Блэквуд ответил, что повесть годится, что в ней чувствуется «свежесть стиля и взгляда на мир» и что ему сразу же стало ясно, что написана она священником, – однако окончательное решение о публикации в журнале он примет не раньше, чем прочтет оставшиеся две. Спустя неделю, однако, написал, что передумал и «Невзгоды преподобного Амоса Бартона» берет, не дожидаясь всей трилогии, чем очень обрадовал «приунывшего священника», которого, по словам Льюиса, «больше заботит качество произведения, чем его публикация».

Помог безызвестному автору, как видно, авторитет Теккерея.

«Мой дорогой Амос, – пишет Блэквуд Джордж Элиот, – я забыл, говорил я Вам или Льюису, что показал „Бартона“ Теккерею. Он остановился у меня и вернулся из гостей часов в одиннадцать, когда я как раз „Бартона“ дочитывал. „Представьте, – сказал я ему, – я, кажется, открыл нового автора – похоже, первоклассного“. Я дал ему прочесть пару страниц, то место, где викарий возвращается домой и читатель впервые знакомится с Милли Бартон, и Теккерей сказал, что с радостью прочел бы всю повесть целиком, что я счел хорошим знаком».

И в январе 1857 года «Амос Бартон» выходит в журнале «Блэквуд мэгазин», а спустя еще несколько месяцев там же опубликованы еще две повести, к тому времени уже написанные. В начале же 1858 года «Сцены из жизни духовенства» выходят «в полном составе» отдельным изданием – дебют Джордж Элиот как прозаика состоялся.

Совершенно необходимая, тем более когда речь идет о начинающем авторе, «пиар-акция» воспоследовала: экземпляры трилогии были отправлены на Олимп Карлейлю, Теннисону, Теккерею и, конечно же, Диккенсу, который не скрывает своего восхищения.

«Никогда не встречал такой правдивости, изысканности и в юмористических, и в драматических эпизодах книги», отметил живой классик и, демонстрируя не только знание литературы, но и жизни, присовокупил, что, несмотря на мужское имя автора, он уверен: повести написаны женщиной:

«Если все же авторство принадлежит не женщине, то полагаю, что ни одному мужчине со дня сотворения мира еще никогда не удавалось так достоверно выдавать себя за представительницу прекрасного пола».

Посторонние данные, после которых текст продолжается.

(** [n] is the integer [z] divided by 10^18 as a double: the double nearest
    to the quotient, away from it by at most 2^-53 of it. *)
Definition isInGold (z : Z) (n : JS.number) : Prop :=
  match n with
  | JS.Num x =>
      x = JS.toDouble (inject_Z z / inject_Z (10 ^ 18))
      /\ (Qabs (x * inject_Z (10 ^ 18) - inject_Z z) * inject_Z (2 ^ 53)
          <= Qabs (inject_Z z))%Q
  | JS.NaN => False
  end.

(** The hash carried by an event. *)
Definition event_hash (e : EventInterface) : string :=
  match e with
  | Exchange x => ExchangeEvent.hash x
  | Transfer x => TransferEvent.hash x
  end.

Definition token_event_hash (e : TokenEvent) : string :=
  match e with
  | TExchange x => TokenExchange.hash x
  | TTransfer x => TokenTransfer.hash x
  end.

(** The rows of hash [h], in the order of the input. *)
Definition rowsOf (h : string) (rawTransactions : list BlockscoutTransaction)
  : list BlockscoutTransaction :=
  List.filter (fun tx => hash tx =? h) rawTransactions.

(** The hashes of a list, each once, in the order of first appearance. *)
Fixpoint firstSeen (hashes : list string) : list string :=
  match hashes with
  | [] => []
  | h :: rest => h :: List.filter (fun k => negb (k =? h)) (firstSeen rest)
  end.

(** The viewer is the receiver or the sender of the row. *)
Definition involves (userAddress : string) (row : BlockscoutTransaction) : Prop :=
  JS.toLowerCase (to row) = userAddress \/ JS.toLowerCase (from row) = userAddress.

(** The event types of money coming in, and of money going out. *)
Definition incoming (type : EventTypes) : bool :=
  match type with
  | FAUCET | VERIFICATION_REWARD | ESCROW_RECEIVED | RECEIVED => true
  | _ => false
  end.

Definition outgoing (type : EventTypes) : bool :=
  match type with
  | VERIFICATION_FEE | ESCROW_SENT | SENT => true
  | _ => false
  end.

(** ** A concrete instance of the imports *)

Module Demo.

Definition digit_of (c : ascii) : option Z :=
  let n := N_of_ascii c in
  if ((48 <=? n) && (n <=? 57))%N then Some (Z.of_N (n - 48)) else None.

Fixpoint digits (s : string) (acc : Z) : option Z :=
  match s with
  | EmptyString => Some acc
  | String c s' =>
      match digit_of c with
      | Some d => digits s' (10 * acc + d)
      | None => None
      end
  end.

(** [new BigNumber(s)] for a string of decimal digits with an optional
    minus sign, the form in which blockscout sends quantities; any other
    string is read as NaN here. *)
Definition readDecimal (s : string) : BigNumber.t :=
  match s with
  | EmptyString => BigNumber.BNaN
  | String "-" EmptyString => BigNumber.BNaN
  | String "-" s' =>
      match digits s' 0 with
      | Some z => BigNumber.BN (inject_Z (- z))
      | None => BigNumber.BNaN
      end
  | _ =>
      match digits s 0 with
      | Some z => BigNumber.BN (inject_Z z)
      | None => BigNumber.BNaN
      end
  end.

Definition string_of_nonneg (z : Z) : string :=
  NilZero.string_of_uint (N.to_uint (Z.to_N z)).

Fixpoint fraction (places : nat) (r d : Z) : string :=
  match places with
  | O => EmptyString
  | S places' =>
      if (r =? 0)%Z then EmptyString
      else string_of_nonneg (10 * r / d) ++ fraction places' (10 * r mod d) d
  end.

(** [toString()] in fixed notation, up to 20 decimal places. *)
Definition printDecimal (x : BigNumber.t) : string :=
  match x with
  | BigNumber.BNaN => "NaN"
  | BigNumber.BN q =>
      let n := Z.abs (Qnum q) in
      let d := Z.pos (Qden q) in
      let f := fraction 20 (n mod d) d in
      (if (Qnum q <? 0)%Z then "-" else EmptyString)
      ++ string_of_nonneg (n / d)
      ++ (if f =? EmptyString then EmptyString else "." ++ f)
  end.

Definition goldToken : string := "0x601d".
Definition stableToken : string := "0x57ab1e".
Definition attestations : string := "0xa77e57".
Definition escrow : string := "0xe5c".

А вот Теккерей диккенсовской прозорливости не проявил, на мужской псевдоним «купился» и заявил, что ни минуты не сомневается: автор – мужчина.

Кто скрывается за псевдонимом Джордж Элиот, интересовало, понятно, не только авторов первой величины. Терялся в догадках и Блэквуд – в «заговоре» были только двое: Льюис и Спенсер. Скрывалась истина даже от Чапмена, заподозрившего, кто такой Джордж Элиот.

«Мой дорогой Чапмен, – пишет ему Льюис, – намеки в Вашем последнем письме не соответствуют действительности. То, что Вы приписываете эти произведения миссис Льюис, могло бы восприниматься как комплимент, однако принять эту похвалу значило бы изменить порядочности и дружеским чувствам. Коль скоро Вы, судя по всему, разделить чувства миссис Льюис на сей счет не готовы, она уполномочила меня заявить Вам со всей ответственностью, что автором этой книги не является».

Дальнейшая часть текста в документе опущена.